Stored data:
(** C4. Given assignment references that all point into the heap,
    [execute] returns the very list it was given, so no failing dispatch
    aborts the batch; at its end every assignment carries a result, and an
    unsuccessful one carries [{"error": m}].  When [requests.post] raises
    [e] for an assignment, its dispatch ends normally with [success =
    false] and result [{"error": failure_msg e}]: ["timeout"] for a
    [Timeout], ["connection_error"] for a [ConnectionError], and [str(e)]
    for any other exception. *)
Theorem execute_isolation_classification refs s :
  Forall (fun r => is_Some (heap s !! r)) refs ->
  (exists s', execute refs s = (inr refs, s') /\ ctl s' = ctl s /\
     forall r, r ∈ refs -> exists a, heap s' !! r = Some a /\
       result a <> None /\
       (success a = false -> exists e, result a = Some (error_json (failure_msg e)))) /\
  (forall r a e w', heap s !! r = Some a ->
     env_post (agent_url a +:+ "/run_task") (dispatch_body a) (world s) = (inl e, w') ->
     exists s', execute_one r s = (inr tt, s') /\
       heap s' !! r = Some (set_result (Some (error_json (failure_msg e))) (set_success false a)) /\
       failure_msg e = match e with
                       | Timeout _ => "timeout"
                       | ConnectionError _ => "connection_error"
                       | _ => exc_str e
                       end).
Proof.
  intros Hv. split.
  - destruct (execute_loop_spec refs [] s Hv) as (s' & Hrun & _ & Hc & _ & Hdone).
    exists s'. unfold execute. rewrite Hrun. split; [done|]. split; [done|].
    intros r Hr. destruct (Hdone r Hr) as (a & Ha & Hres & Hs). eauto.
  - intros r a e w' Ha Ep.
    destruct (execute_one_spec r a s Ha)
      as (a' & s' & Hrun & Hh & _ & _ & _ & _ & _ & Hfail & _).
    exists s'. split; [done|]. split; [|done].
    rewrite Hh, (Hfail e w' Ep). apply list_lookup_insert_eq.
    by eapply lookup_lt_Some.
Qed.

Lemma count_successful_spec refs s :
  Forall (fun r => is_Some (heap s !! r)) refs ->
  count_successful refs s =
  (inr (length (filter (fun a => success a = true)
                  (omap (fun r => heap s !! r) refs))), s).
Proof.
  induction refs as [|r refs IH]; intros Hv; [done|].
  apply Forall_cons in Hv as [[a Ha] Hv].
  cbn [count_successful]. rewrite (bind_inr _ _ s a s) by (unfold load; by rewrite Ha).
  rewrite (bind_inr _ _ s _ s) by (by apply IH).
  cbn [omap list_omap]. rewrite Ha, filter_cons. destruct (success a); reflexivity.
Qed.

(** C5. On assignment references that all point into the heap, [evaluate]
    always returns a summary (the [ZeroDivisionError] of the division is
    never raised) whose [total_tasks] is the number of assignments, whose
    [successful] counts the successful ones and satisfies [successful +
    failed = total_tasks], and whose [success_rate] is [round(successful /
    total * 100, 2)] when [total > 0] and 0 otherwise; it leaves the heap
    and the controller unchanged. *)
Theorem evaluate_totals refs s :
  Forall (fun r => is_Some (heap s !! r)) refs ->
  exists ev s', evaluate refs s = (inr ev, s') /\
    heap s' = heap s /\ ctl s' = ctl s /\
    total_tasks ev = length refs /\
    successful ev = length (filter (fun a => success a = true)
                              (omap (fun r => heap s !! r) refs)) /\
    (successful ev + failed ev = total_tasks ev)%nat /\
    (if decide (0 < total_tasks ev)%nat
     then success_rate ev = round2 (inject_Z (Z.of_nat (successful ev)) /
                                    inject_Z (Z.of_nat (total_tasks ev)) * 100)
     else success_rate ev == 0).
Proof.
  intros Hv.
  set (objs := omap (fun r => heap s !! r) refs).
  assert (Hle : (length (filter (fun a => success a = true) objs) <= length refs)%nat).
  { transitivity (length objs); [apply length_filter|].
    unfold objs. clear Hv objs. induction refs as [|r refs IH]; [done|].
    cbn [omap list_omap]. destruct (heap s !! r); cbn; lia. }
  unfold evaluate. rewrite (bind_inr _ _ s _ s) by (by apply count_successful_spec).
  fold objs.
  destruct (decide (0 < length refs)%nat) as [Hpos|Hz].
  - erewrite bind_inr.
    2:{ erewrite bind_inr; [reflexivity|]. unfold py_truediv.
        destruct (Qeq_bool _ 0) eqn:Eq; [|reflexivity].
        apply Qeq_bool_eq in Eq. change 0 with (inject_Z 0) in Eq.
        apply (proj1 (inject_Z_injective _ _)) in Eq. lia. }
    destruct (env_now (world s)) as [ts w'] eqn:En.
    erewrite bind_inr; [|unfold now; rewrite En; reflexivity].
    eexists _, _. split; [reflexivity|]. cbn.
    do 4 (split; [done|]). split; [lia|]. by rewrite decide_True by done.
  - rewrite (bind_inr _ _ s _ s) by reflexivity.
    destruct (env_now (world s)) as [ts w'] eqn:En.
    erewrite bind_inr; [|unfold now; rewrite En; reflexivity].
    eexists _, _. split; [reflexivity|]. cbn [heap ctl set_world total_tasks successful failed success_rate].
    do 4 (split; [done|]). split; [lia|]. rewrite decide_False by done.
    reflexivity.
Qed.

(** *** Frames of a projection of the state *)

Section Frames.

Context {B : Type} (p : Sys (W:=W) -> B).
Hypothesis p_world : forall w s, p (set_world w s) = p s.

Lemma frames_bind {A C} (m : M A) (k : A -> M C) :
  frames p m -> (forall a, frames p (k a)) -> frames p (m ≫= k).
Proof.
  intros Hm Hk s. unfold mbind, M_bind. specialize (Hm s).
  destruct (m s) as [[e|a] s'] eqn:E; cbn in *; [done|]. by rewrite Hk.
Qed.

Lemma frames_try {A} (m : M A) (h : PyExc -> M A) :
  frames p m -> (forall e, frames p (h e)) -> frames p (try_except m h).
Proof.
  intros Hm Hh s. unfold try_except. specialize (Hm s).
  destruct (m s) as [[e|a] s'] eqn:E; cbn in *; [|done]. by rewrite Hh.
Qed.

Lemma frames_modify (f : Sys -> Sys) :
  (forall s, p (f s) = p s) -> frames p (modify f).
Proof. done. Qed.

Lemma frames_ret {A} (a : A) : frames p (mret a).
Proof. done. Qed.

Lemma frames_raise {A} e : frames p (raise (A:=A) e).
Proof. done. Qed.

Lemma frames_gets {A} (f : Sys -> A) : frames p (gets f).
Proof. done. Qed.

Lemma frames_now : frames p now.
Proof. intros s. unfold now. destruct (env_now (world s)). apply p_world. Qed.

Lemma frames_load r : frames p (load r).
Proof. intros s. unfold load. by destruct (heap s !! r). Qed.

Lemma frames_requests_post url body : frames p (requests_post url body).
Proof.
  intros s. unfold requests_post. destruct (env_post url body (world s)). apply p_world.
Qed.

Lemma frames_random_choice l : frames p (random_choice l).
Proof.
  intros s. unfold random_choice.
  destruct (env_randbelow (length l) (world s)), (l !! _); apply p_world.
Qed.

Lemma frames_random_uniform a b : frames p (random_uniform a b).
Proof. intros s. unfold random_uniform. destruct (env_random (world s)). apply p_world. Qed.

End Frames.

Ltac frames_tac :=
  repeat match goal with
  | |- frames _ (mbind _ _) => apply frames_bind; [|intros ?]
  | |- frames _ (try_except _ _) => apply frames_try; [|intros ?]
  | |- frames _ (mret _) => apply frames_ret
  | |- frames _ (raise _) => apply frames_raise
  | |- frames _ (gets _) => apply frames_gets
  | |- frames _ now => apply frames_now; intros ? ?; reflexivity
  | |- frames _ (load _) => apply frames_load
  | |- frames _ (requests_post _ _) => apply frames_requests_post; intros ? ?; reflexivity
  | |- frames _ (random_choice _) => apply frames_random_choice; intros ? ?; reflexivity
  | |- frames _ (random_uniform _ _) => apply frames_random_uniform; intros ? ?; reflexivity
  | |- frames _ (modify _) => apply frames_modify; intros ?; reflexivity
  | |- frames _ (print _) => apply frames_modify; intros ?; reflexivity
  | |- frames _ get_eco => apply frames_gets
  | |- frames _ (put_eco _) => apply frames_modify; intros ?; reflexivity
  | |- frames _ get_all_balances => unfold get_all_balances
  | |- frames _ (append_tx _) => unfold append_tx
  | |- frames _ (set_balance _ _) => unfold set_balance
  | |- frames _ (read_balance _) => unfold read_balance
  | |- frames _ (initialize_agent _ _) => unfold initialize_agent
  | |- frames _ (add_reward _ _ _) => unfold add_reward
  | |- frames _ (deduct_penalty _ _ _) => unfold deduct_penalty
  | |- frames _ (py_truediv _ _) => unfold py_truediv
  | |- frames _ (match ?x with _ => _ end) => destruct x
  | |- frames _ (if ?x then _ else _) => destruct x
  | IH : frames _ _ |- frames _ _ => apply IH
  | IH : forall _, frames _ _ |- frames _ _ => apply IH
  | IH : forall _ _, frames _ _ |- frames _ _ => apply IH
  end.

Lemma frames_for_each {B} (p : Sys (W:=W) -> B) {A} (l : list A) (body : A -> M unit) :
  (forall x, frames p (body x)) -> frames p (for_each l body).
Proof.
  intros Hb. induction l as [|x l IH]; cbn [for_each]; frames_tac.
Qed.

Lemma heap_frame_evaluate rs : frames heap (evaluate rs).
Proof.
  unfold evaluate. frames_tac.
  induction rs as [|r rs IH]; cbn [count_successful]; frames_tac.
Qed.

Lemma heap_frame_update_economy rs : frames heap (update_economy rs).
Proof.
  unfold update_economy. frames_tac. apply frames_for_each. intros r.
  unfold update_economy_step. frames_tac.
Qed.

Lemma round2_range u :
  1#10 <= u <= 1 -> exists k, round2 u = Qmake k 100 /\ (10 <= k <= 100)%Z.
Proof.
  intros [Hlo Hhi]. unfold round2.
  set (y := u * 100). set (n := Qfloor y).
  assert (Hy : 10 <= y <= 100) by (unfold y; split; lra).
  assert (Hn1 : (10 <= n)%Z).
  { change 10%Z with (Qfloor 10). apply Qfloor_resp_le. lra. }
  assert (Hn2 : (n <= 100)%Z).
  { change 100%Z with (Qfloor 100). apply Qfloor_resp_le. lra. }
  assert (Hfl : inject_Z n <= y) by apply Qfloor_le.
  assert (Hlt : forall d, y - inject_Z n == d -> 0 < d -> (n < 100)%Z).
  { intros d Hd Hpos. rewrite Zlt_Qlt. change (inject_Z 100) with (100#1). lra. }
  eexists. split; [reflexivity|].
  destruct (Qeq_bool _ _) eqn:E1; [destruct (Z.even n)|destruct (Qle_bool _ _) eqn:E2];
    try lia.
  - apply Qeq_bool_eq in E1. assert (n < 100)%Z by (apply (Hlt _ E1); reflexivity). lia.
  - assert (E3 : ~ (y - inject_Z n <= 1#2)) by (intros Hle%Qle_bool_iff; congruence).
    assert (Hpos : 0 < y - inject_Z n) by lra.
    specialize (Hlt _ (Qeq_refl _) Hpos). lia.
Qed.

_Task brief_
Look above for the line with "for any other exception. *)" and the line with "(forall r a e w', heap s !! r = Some a ->". Retype those two lines and every line between them exactly, adding nothing.

_Solution for this task_
    for any other exception. *)
Theorem execute_isolation_classification refs s :
  Forall (fun r => is_Some (heap s !! r)) refs ->
  (exists s', execute refs s = (inr refs, s') /\ ctl s' = ctl s /\
     forall r, r ∈ refs -> exists a, heap s' !! r = Some a /\
       result a <> None /\
       (success a = false -> exists e, result a = Some (error_json (failure_msg e)))) /\
  (forall r a e w', heap s !! r = Some a ->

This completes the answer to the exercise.